_Directions_
From top to bottom, write out the listing exactly.

_Dataset extract_
(** The budget bounds what an admission takes: when it is spent, only free work enters. *)
Lemma free_entry h class g s :
  same_policy sc d h → class ∈ CLASSES → grantable P g s →
  gr_class g = class ∨ (∃ p, ps_class P class = Some p ∧ memory_overcommit_policy p = DegradeToLight (gr_class g)) →
  check_free_entry class (gs_memory_units_held s) h = Some ().
Proof.
  intros [_ Emc Eb _] Hc [(policy & Hp & Ec & [_ _ _ Hm _]) _ _] Hent.
  unfold check_free_entry. rewrite Eb, Emc. cbn [snd scenario_budget].
  assert (max_memory_units (ps_resources P) = sc_budget_memory sc `mod` 64) as Er by (by rewrite (tp_resources _ _ _ TP)).
  destruct (negb _ && _) eqn:E; [|done]. apply andb_true_iff in E as [E1 E2].
  apply negb_true_iff, bool_decide_eq_false in E1. apply bool_decide_eq_true in E2.
  rewrite Ec in Hm. cbn [resolve_cost rc_memory_units] in Hm. rewrite Er in Hm. specialize (Hm E1).
  assert (pc_memory_units (permit_cost policy) = 0) as Hz by lia.
  destruct (Hall class Hc) as [p Hcp]. rewrite (tb_memory_cost _ T), Hcp. cbn [fmap option_fmap option_map mbind option_bind].
  unfold ps_class in Hp, Hent. rewrite (tp_classes _ _ _ TP) in Hp, Hent.
  destruct (fallback_class_of p) as [f|] eqn:Ef.
  - destruct (Hall f) as [pf Hpf]; [by eapply (tb_fallback _ T)|]. rewrite (tb_memory_cost _ T), Hpf.
    cbn [fmap option_fmap option_map mbind option_bind fst]. apply assert_true, orb_true_iff.
    rewrite !bool_decide_eq_true. destruct Hent as [<-|(p' & Hp' & Hd)]; [left; congruence|right].
    assert (p' = p) as -> by congruence. unfold fallback_class_of in Ef. rewrite Hd in Ef. congruence.
  - apply assert_true, orb_true_iff. rewrite !bool_decide_eq_true. left.
    destruct Hent as [<-|(p' & Hp' & Hd)]; [congruence|].
    assert (p' = p) as -> by congruence. unfold fallback_class_of in Ef. by rewrite Hd in Ef.
Qed.
(** A ticket still waiting is abandoned, or out of the way and forgotten. *)
Lemma wp_unsettled_status (r : GovernorError + PermitId) D σ :
  tied (k_waiting caps (id_ticket ids)) σ →
  wp (status ← call (OTicketStatus (id_ticket ids));
      match status with
      | ClaimTerminal _ | ClaimInvalid => Ret r
      | _ => _ ← governor_abandon (id_ticket ids); Ret r
      end) (λ r' σ, r' = r ∧ tied (of_own own_gone) σ) D σ.
Proof.
  pose proof (k_waiting_lasting P authority Htyped caps (id_ticket ids)) as HL.
  intros H. eapply (Holding.wp_read P authority caps rely guarantee F Hframe (k_waiting caps (id_ticket ids)));
    [done..|by intros ??? [_ ->]|done|]. cbn beta.
  intros x σ1 _ [-> _] H1. pose proof (status_settled (h_state σ1) (id_ticket ids)) as Hst.
  assert (custody (h_state σ1) (id_ticket ids) = None → tied (of_own own_gone) σ1) as Hgone.
  { intros Hn. destruct H1 as (HF & Hw & ids' & Eo & Et & Hown). split_and!; [done..|].
    exists ids'. split; [done|]. rewrite Et in Hn. by eapply waiting_settled. }
  assert (wp (_ ← governor_abandon (id_ticket ids); Ret r) (λ r' σ, r' = r ∧ tied (of_own own_gone) σ) D σ1)
    as Hab.
  { eapply Holding.wp_then;
      [by apply Hframe|by eapply (wp_abandon P authority Htyped Hwf caps rely guarantee F Hframe)|]. cbn beta.
    intros _ σ2 H2. by eapply (Holding.wp_ret P authority caps rely guarantee F Hframe (of_own own_gone)). }
  destruct (ticket_status _ _); [done|done|..];
    by eapply (Holding.wp_ret P authority caps rely guarantee F Hframe (of_own own_gone)); auto.
Qed.

(** Either way, whatever the wait answered. *)
Lemma wp_status (r : GovernorError + PermitId) D σ :
  answer P authority caps F (k_unclaimed caps (id_ticket ids)) r σ →
  wp (status ← call (OTicketStatus (id_ticket ids));
      match status with
      | ClaimTerminal _ | ClaimInvalid => Ret r
      | _ => _ ← governor_abandon (id_ticket ids); Ret r
      end) (answer P authority caps F (of_own own_gone)) D σ.
Proof.
  destruct r as [e|pid]; [intros (HF & Hw & [HK|HK])|intros H].
  - eapply wp_mono; [| |by apply (wp_unsettled_status (inl e))]; [|done].
    by intros ? σ1 [-> H1].
  - eapply wp_mono; [| |apply (wp_settled_status (of_own own_gone) (inl e)); [|by split_and!]]; [|done|].
    + by intros ? σ1 [-> H1].
    + by intros w (ids' & [= <-] & (_ & _ & ?) & _).
  - eapply wp_mono; [| |apply (wp_settled_status (k_granted caps pid) (inr pid)); [|exact H]]; [|done|].
    + by intros ? σ1 [-> H1].
    + by intros w (ids' & [= <-] & _ & (_ & _ & ?) & _).
Qed.
End queued.

(** ** The queued arm *)

Section acquire.
Context (F : Host M → Prop) (Hframe : frame P authority rely guarantee F).
Context (Hwatch : watches rely F).
Local Abbreviation tied := (tied P authority F).
Local Abbreviation wp_then := (Holding.wp_then P authority caps rely guarantee F Hframe).
(* ===== verification/Submit.v ===== *)
(** * The submission paths

    crates/taskmesh/src/runtime.rs, runtime/synchronous.rs and runtime/detached.rs: the
    run paths of a runtime on top of the acquisition of Acquire.v, and the bodies of
    the workers the detached ones start.  A [Result<T, RunError<E>>] is
    [RunError E + T]; a lease that goes out of scope is dropped where the source drops
    it. *)

From stdpp Require Import pretty.
From S2P Require Import Prelude Contract Text Validation Topology Kernel Errors Arbiter Executors.
From S2P Require Import PolicyCheck State Assess Admission Observe Governor Plan Build Tasks Host.
From S2P Require Import Acquire.

(** ** Messages on the completion channel *)

(** [DetachedOutcome]: a synchronous worker's result, with the lease. *)
Record DetachedOutcome (T E : Type) := mkDetachedOutcome {
  do_result : RunError E + T;
  do_started_at : Instant;
  do_completed_at : Instant;
  do_lease : ExecutionLease;
}.
Arguments mkDetachedOutcome {T E}.
Arguments do_result {T E}.
Arguments do_started_at {T E}.
Arguments do_completed_at {T E}.
Arguments do_lease {T E}.

(** [AsyncThreadOutcome]: only a completed result carries the lease. *)
Inductive AsyncThreadOutcome (T E : Type) :=
  | AsyncCompleted (result : RunError E + T) (lease : ExecutionLease)
  | AsyncTerminated (error : RunError E).
Arguments AsyncCompleted {T E}.
Arguments AsyncTerminated {T E}.

(** The lease a message carries: dropped with the message. *)
Class Carries (M : Type) := carried : M → option ExecutionLease.

#[export] Instance DetachedOutcome_carries T E : Carries (DetachedOutcome T E) :=
  λ m, Some (do_lease m).
#[export] Instance AsyncThreadOutcome_carries T E : Carries (AsyncThreadOutcome T E) :=
  λ m, match m with AsyncCompleted _ lease => Some lease | AsyncTerminated _ => None end.

(** ** Pieces the paths share *)

Section pieces.
Context {T E M : Type} `{!Carries M}.
Local Abbreviation prog := (task (op T E M)).

Definition governor_error {A} (e : GovernorError) : RunError E + A := inl (RunError.Governor e).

_Solution to the exercise_
(** The budget bounds what an admission takes: when it is spent, only free work enters. *)
Lemma free_entry h class g s :
  same_policy sc d h → class ∈ CLASSES → grantable P g s →
  gr_class g = class ∨ (∃ p, ps_class P class = Some p ∧ memory_overcommit_policy p = DegradeToLight (gr_class g)) →
  check_free_entry class (gs_memory_units_held s) h = Some ().
Proof.
  intros [_ Emc Eb _] Hc [(policy & Hp & Ec & [_ _ _ Hm _]) _ _] Hent.
  unfold check_free_entry. rewrite Eb, Emc. cbn [snd scenario_budget].
  assert (max_memory_units (ps_resources P) = sc_budget_memory sc `mod` 64) as Er by (by rewrite (tp_resources _ _ _ TP)).
  destruct (negb _ && _) eqn:E; [|done]. apply andb_true_iff in E as [E1 E2].
  apply negb_true_iff, bool_decide_eq_false in E1. apply bool_decide_eq_true in E2.
  rewrite Ec in Hm. cbn [resolve_cost rc_memory_units] in Hm. rewrite Er in Hm. specialize (Hm E1).
  assert (pc_memory_units (permit_cost policy) = 0) as Hz by lia.
  destruct (Hall class Hc) as [p Hcp]. rewrite (tb_memory_cost _ T), Hcp. cbn [fmap option_fmap option_map mbind option_bind].
  unfold ps_class in Hp, Hent. rewrite (tp_classes _ _ _ TP) in Hp, Hent.
  destruct (fallback_class_of p) as [f|] eqn:Ef.
  - destruct (Hall f) as [pf Hpf]; [by eapply (tb_fallback _ T)|]. rewrite (tb_memory_cost _ T), Hpf.
    cbn [fmap option_fmap option_map mbind option_bind fst]. apply assert_true, orb_true_iff.
    rewrite !bool_decide_eq_true. destruct Hent as [<-|(p' & Hp' & Hd)]; [left; congruence|right].
    assert (p' = p) as -> by congruence. unfold fallback_class_of in Ef. rewrite Hd in Ef. congruence.
  - apply assert_true, orb_true_iff. rewrite !bool_decide_eq_true. left.
    destruct Hent as [<-|(p' & Hp' & Hd)]; [congruence|].
    assert (p' = p) as -> by congruence. unfold fallback_class_of in Ef. by rewrite Hd in Ef.
Qed.
(** A ticket still waiting is abandoned, or out of the way and forgotten. *)
Lemma wp_unsettled_status (r : GovernorError + PermitId) D σ :
  tied (k_waiting caps (id_ticket ids)) σ →
  wp (status ← call (OTicketStatus (id_ticket ids));
      match status with
      | ClaimTerminal _ | ClaimInvalid => Ret r
      | _ => _ ← governor_abandon (id_ticket ids); Ret r
      end) (λ r' σ, r' = r ∧ tied (of_own own_gone) σ) D σ.
Proof.
  pose proof (k_waiting_lasting P authority Htyped caps (id_ticket ids)) as HL.
  intros H. eapply (Holding.wp_read P authority caps rely guarantee F Hframe (k_waiting caps (id_ticket ids)));
    [done..|by intros ??? [_ ->]|done|]. cbn beta.
  intros x σ1 _ [-> _] H1. pose proof (status_settled (h_state σ1) (id_ticket ids)) as Hst.
  assert (custody (h_state σ1) (id_ticket ids) = None → tied (of_own own_gone) σ1) as Hgone.
  { intros Hn. destruct H1 as (HF & Hw & ids' & Eo & Et & Hown). split_and!; [done..|].
    exists ids'. split; [done|]. rewrite Et in Hn. by eapply waiting_settled. }
  assert (wp (_ ← governor_abandon (id_ticket ids); Ret r) (λ r' σ, r' = r ∧ tied (of_own own_gone) σ) D σ1)
    as Hab.
  { eapply Holding.wp_then;
      [by apply Hframe|by eapply (wp_abandon P authority Htyped Hwf caps rely guarantee F Hframe)|]. cbn beta.
    intros _ σ2 H2. by eapply (Holding.wp_ret P authority caps rely guarantee F Hframe (of_own own_gone)). }
  destruct (ticket_status _ _); [done|done|..];
    by eapply (Holding.wp_ret P authority caps rely guarantee F Hframe (of_own own_gone)); auto.
Qed.

(** Either way, whatever the wait answered. *)
Lemma wp_status (r : GovernorError + PermitId) D σ :
  answer P authority caps F (k_unclaimed caps (id_ticket ids)) r σ →
  wp (status ← call (OTicketStatus (id_ticket ids));
      match status with
      | ClaimTerminal _ | ClaimInvalid => Ret r
      | _ => _ ← governor_abandon (id_ticket ids); Ret r
      end) (answer P authority caps F (of_own own_gone)) D σ.
Proof.
  destruct r as [e|pid]; [intros (HF & Hw & [HK|HK])|intros H].
  - eapply wp_mono; [| |by apply (wp_unsettled_status (inl e))]; [|done].
    by intros ? σ1 [-> H1].
  - eapply wp_mono; [| |apply (wp_settled_status (of_own own_gone) (inl e)); [|by split_and!]]; [|done|].
    + by intros ? σ1 [-> H1].
    + by intros w (ids' & [= <-] & (_ & _ & ?) & _).
  - eapply wp_mono; [| |apply (wp_settled_status (k_granted caps pid) (inr pid)); [|exact H]]; [|done|].
    + by intros ? σ1 [-> H1].
    + by intros w (ids' & [= <-] & _ & (_ & _ & ?) & _).
Qed.
End queued.

(** ** The queued arm *)

Section acquire.
Context (F : Host M → Prop) (Hframe : frame P authority rely guarantee F).
Context (Hwatch : watches rely F).
Local Abbreviation tied := (tied P authority F).
Local Abbreviation wp_then := (Holding.wp_then P authority caps rely guarantee F Hframe).
(* ===== verification/Submit.v ===== *)
(** * The submission paths

    crates/taskmesh/src/runtime.rs, runtime/synchronous.rs and runtime/detached.rs: the
    run paths of a runtime on top of the acquisition of Acquire.v, and the bodies of
    the workers the detached ones start.  A [Result<T, RunError<E>>] is
    [RunError E + T]; a lease that goes out of scope is dropped where the source drops
    it. *)

From stdpp Require Import pretty.
From S2P Require Import Prelude Contract Text Validation Topology Kernel Errors Arbiter Executors.
From S2P Require Import PolicyCheck State Assess Admission Observe Governor Plan Build Tasks Host.
From S2P Require Import Acquire.

(** ** Messages on the completion channel *)

(** [DetachedOutcome]: a synchronous worker's result, with the lease. *)
Record DetachedOutcome (T E : Type) := mkDetachedOutcome {
  do_result : RunError E + T;
  do_started_at : Instant;
  do_completed_at : Instant;
  do_lease : ExecutionLease;
}.
Arguments mkDetachedOutcome {T E}.
Arguments do_result {T E}.
Arguments do_started_at {T E}.
Arguments do_completed_at {T E}.
Arguments do_lease {T E}.

(** [AsyncThreadOutcome]: only a completed result carries the lease. *)
Inductive AsyncThreadOutcome (T E : Type) :=
  | AsyncCompleted (result : RunError E + T) (lease : ExecutionLease)
  | AsyncTerminated (error : RunError E).
Arguments AsyncCompleted {T E}.
Arguments AsyncTerminated {T E}.

(** The lease a message carries: dropped with the message. *)
Class Carries (M : Type) := carried : M → option ExecutionLease.

#[export] Instance DetachedOutcome_carries T E : Carries (DetachedOutcome T E) :=
  λ m, Some (do_lease m).
#[export] Instance AsyncThreadOutcome_carries T E : Carries (AsyncThreadOutcome T E) :=
  λ m, match m with AsyncCompleted _ lease => Some lease | AsyncTerminated _ => None end.

(** ** Pieces the paths share *)

Section pieces.
Context {T E M : Type} `{!Carries M}.
Local Abbreviation prog := (task (op T E M)).

Definition governor_error {A} (e : GovernorError) : RunError E + A := inl (RunError.Governor e).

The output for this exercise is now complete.